Islamabad: The anti-terrorism court of Pakistan on Tuesday sent former military ruler Gen Pervez Musharraf to 14-day judicial custody in the Benazir Bhutto assassination case. Musharraf is said to spend the election day under house arrest, which is scheduled on May 11.
Musharraf was not presented before the judge for Tuesday's hearing for security reasons, said chief prosecutor Chaudhry Zulfiqar Ali of the Federal Investigation Agency.

Though Musharraf was remanded to judicial custody for 14 days, the 69-year-old former military strongman will continue to be restricted to his plush farmhouse at Chak Shahzad on the outskirts of Islamabad, which has been declared a "sub-jail".
The court fixed the next hearing on May 14, three days after the May 11 elections for which he returned to Pakistan last month, ending his four-year long self-imposed exile.
Pakistani authorities have already disqualified him from contesting the election, effectively putting an end to his ambitions for a political comeback. At the last hearing on April 26, Musharraf had been remanded to the physical custody of the FIA for four days so that he could be questioned by investigators probing Bhutto's assassination.

Referring to the FIA's decision not to produce Musharraf in court today, chief prosecutor Ali told reporters that the Interior Ministry has issued an order which said that the former President "faces the highest level of security threat".
"Due to this very reason, he was not presented in court but he was sent on judicial remand," he said. Tehreek-e-Taliban Pakistan had announced it had formed a special squad of suicide bombers and snipers to target him.
A car rigged with a huge amount of explosives was recently found near Musharraf's farmhouse. The intelligence agencies have issued an advisory that the Taliban might attempt to abduct the former president.

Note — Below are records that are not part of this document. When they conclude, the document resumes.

(* ===== verification/ConfigViews.v ===== *)
(** * relay-config: what the components read of the configuration (config.rs)

    The other files give each component a record with the settings that it reads.  Here
    these records are views of the configuration of RelayConfig.v: the settings of a
    component agree with the accessors of the configuration, and those of the default
    configuration satisfy what the theorems about the components require. *)

From Stdlib Require Import Ascii String.
From S2P Require Import Prelude Strings Floats Types Common Protocol Quota Filters Sampling Extractors Envelopes Sessions Auth MetricProtocol Aggregation Aggregator KafkaStore Http Projects Relays ProjectSources Upstream EnvelopeManager OutcomeProducers Endpoints RelayConfig.

Open Scope string_scope.
Open Scope Z_scope.
Open Scope list_scope.

Section Views.
Context `{ED : Ed25519} {HS : ByteSize.HumanSize}.

(** An identifier as [X-Sentry-Relay-Id] shows it. *)
Context (uuid_to_string : RelayId -> string).

Definition http_config (c : Config) : HttpConfig :=
  MkHttpConfig (RelayConfig.relay_mode c) (RelayConfig.processing_enabled c) (RelayConfig.upstream_descriptor c)
    (uuid_to_string <$> relay_id c) (http_host_header c) (HttpValues.auth_interval (http c))
    (HttpValues.outage_grace_period (http c)) (HttpValues.max_retry_interval (http c))
    (RelayConfig.max_concurrent_requests c) (RelayConfig.max_api_payload_size c).

Definition project_config (c : Config) : Projects.Config.Config :=
  Projects.Config.MkConfig (Cache.project_expiry (cache c)) (Cache.project_grace_period (cache c)) (Cache.miss_expiry (cache c))
    (RelayConfig.relay_mode c) (RelayConfig.aggregator_config c) (RelayConfig.processing_enabled c) (RelayConfig.max_secs_in_future c)
    (RelayConfig.max_secs_in_past c) (RelayConfig.max_session_secs_in_past c) (RelayConfig.max_event_size c)
    (RelayConfig.envelope_buffer_size c) (Cache.envelope_expiry (cache c)).

Definition source_config (c : Config) : SourceConfig :=
  MkSourceConfig (HttpValues.max_retry_interval (http c)) (Cache.batch_interval (cache c)) (query_batch_size c)
    (RelayConfig.max_concurrent_queries c) (Limits.query_timeout (limits c)) (RelayConfig.processing_enabled c).

Definition relay_cache_config (c : Config) : RelayCacheConfig :=
  MkRelayCacheConfig _ (Cache.relay_expiry (cache c)) (Cache.miss_expiry (cache c)) (Cache.batch_interval (cache c))
    (HttpValues.max_retry_interval (http c)) (RelayConfig.has_credentials c) (static_relays c).

Definition store_settings_of (c : Config) : StoreSettings :=
  MkStoreSettings (Processing.topics (processing c)) (RelayConfig.attachment_chunk_size c).

Definition outcome_config (c : Config) : OutcomeConfig :=
  MkOutcomeConfig (Outcomes.emit_outcomes (outcomes c)) (RelayConfig.processing_enabled c)
    (Z.to_nat (RelayConfig.outcome_batch_size c)) (RelayConfig.outcome_source c).

Definition endpoint_config (c : Config) : EndpointConfig :=
  MkEndpointConfig (RelayConfig.max_event_size c) (RelayConfig.max_attachment_size c) (RelayConfig.max_attachments_size c)
    (RelayConfig.max_session_count c) (RelayConfig.max_envelope_size c) (RelayConfig.processing_enabled c).

End Views.

(** ** The views agree with the accessors *)

Lemma views_agree `{ED : Ed25519, HS : ByteSize.HumanSize} uuid_to_string (c : Config) :
  Upstream.http_auth_interval (http_config uuid_to_string c) = RelayConfig.http_auth_interval c
  /\ Upstream.http_outage_grace_period (http_config uuid_to_string c) = RelayConfig.http_outage_grace_period c
  /\ Upstream.http_max_retry_interval (http_config uuid_to_string c) = RelayConfig.http_max_retry_interval c
  /\ Projects.Config.project_cache_expiry (project_config c) = RelayConfig.project_cache_expiry c
  /\ Projects.Config.cache_miss_expiry (project_config c) = RelayConfig.cache_miss_expiry c
  /\ Projects.Config.project_grace_period (project_config c) = RelayConfig.project_grace_period c
  /\ Projects.Config.envelope_buffer_expiry (project_config c) = RelayConfig.envelope_buffer_expiry c
  /\ OutcomeProducers.emit_outcomes (outcome_config c) = RelayConfig.emit_outcomes c
  /\ forall topic, KafkaStore.kafka_topic_name (store_settings_of c) topic = RelayConfig.kafka_topic_name c topic.
Proof. by split_and!. Qed.

(** ** The default configuration *)

Section Defaults.
Context `{ED : Ed25519} {B64 : Base64} {UP : UrlParser} {OE : OverrideEnv}.
Context {HS : ByteSize.HumanSize} {HL : ByteSize.HumanSizeLaws}.

Lemma mebibytes_bytes n : 0 <= n <= 1024 -> ByteSize.as_bytes (ByteSize.mebibytes n) = n * 1048576.
Proof. intros Hn. unfold ByteSize.mebibytes. rewrite multiple_bytes; [done|done|lia|]. simpl. lia. Qed.

(** Whatever is overridden, the default configuration gives the components settings
    with which they work: batches of project states are neither empty nor overflow,
    attachments are cut into chunks of a mebibyte, buckets of metrics have a length,
    outcomes are batched, requests can be sent, and an envelope may hold the largest
    event and attachment. *)
Theorem default_config_works o fs num_cpus c :
  apply_override o (Config.default_ fs num_cpus) = (c, Ok ()) ->
  SourceWorld.config_ok (source_config c)
  /\ KafkaStore.attachment_chunk_size (store_settings_of c) = 1048576
  /\ 0 < AggregatorConfig.bucket_interval (Projects.Config.aggregator_config (project_config c))
  /\ (0 < OutcomeProducers.outcome_batch_size (outcome_config c))%nat
  /\ 0 < Upstream.max_concurrent_requests (http_config (fun _ => "") c)
  /\ 0 < Endpoints.max_event_size (endpoint_config c) <= Endpoints.max_envelope_size (endpoint_config c)
  /\ Endpoints.max_attachment_size (endpoint_config c) <= Endpoints.max_envelope_size (endpoint_config c).
Proof.
  intros (_ & _ & _ & _ & _ & _ & _ & Hs)%overrides_in_effect.
  destruct Hs as (_ & _ & Hcache & Hlimits & Hagg & _ & _ & _ & _ & Hchunk & Hbatch & _).
  unfold source_config, SourceWorld.config_ok, query_batch_size, RelayConfig.max_concurrent_queries. cbn [batch_size max_concurrent_queries].
  unfold store_settings_of, project_config, outcome_config, http_config, endpoint_config. cbn.
  unfold RelayConfig.attachment_chunk_size, RelayConfig.max_concurrent_requests, RelayConfig.max_event_size, RelayConfig.max_envelope_size,
    RelayConfig.max_attachment_size.
  rewrite Hcache, Hlimits, Hagg, Hchunk, Hbatch. cbn. unfold Processing.default_chunk_size.
  rewrite !mebibytes_bytes by lia. unfold u64_max. by split_and!; lia.
Qed.

End Defaults.

(** ** Witness *)

Section Witness.
#[local] Existing Instances Toy.ed Toy.b64 text_env no_urls.

Lemma default_config_works_witness :
  exists c, apply_override enable_processing (Config.default_ empty_files 4) = (c, Ok ())
    /\ KafkaStore.attachment_chunk_size (store_settings_of (HS := whole_sizes) c) = 1048576.
Proof.
  destruct (apply_override enable_processing (Config.default_ empty_files 4)) as [c r] eqn:E.
  assert (r = Ok ()) as -> by (vm_compute in E; congruence).
  destruct (default_config_works (HS := whole_sizes) (HL := whole_sizes_laws) enable_processing empty_files 4 c E) as (_ & Hc & _).
  exists c. split; [done|exact Hc].
Defined.

End Witness.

The FIA's joint investigation team had completed its investigation against Musharraf and gathered "solid evidence" that "directly connects the accused with the commission of the offences with which he has been charged", Ali said. "Musharraf has tried to shift liability and responsibility on others but there is solid evidence which proves he is guilty," he said.

As the investigation had been completed, there was no need for the FIA to seek an extension in Musharraf's physical custody. Bhutto was assassinated by a suicide bomber after addressing an election rally in Rawalpindi in December 2007. Musharraf was formally arrested by the FIA on April 25 after the anti-terrorism court directed investigators to include him in the probe into the assassination. He has been accused of failing to provide adequate security to Bhutto after she returned to Pakistan from self-exile. He was also declared a fugitive by the anti-terrorism court after he refused to cooperate with investigators. He is facing several other criminal cases.
Lawyers have petitioned the Supreme Court to put him on trial for treason for imposing emergency rule in 2007 and he is also facing charges over the killing of Baloch leader Akbar Bugti in a 2006 military operation.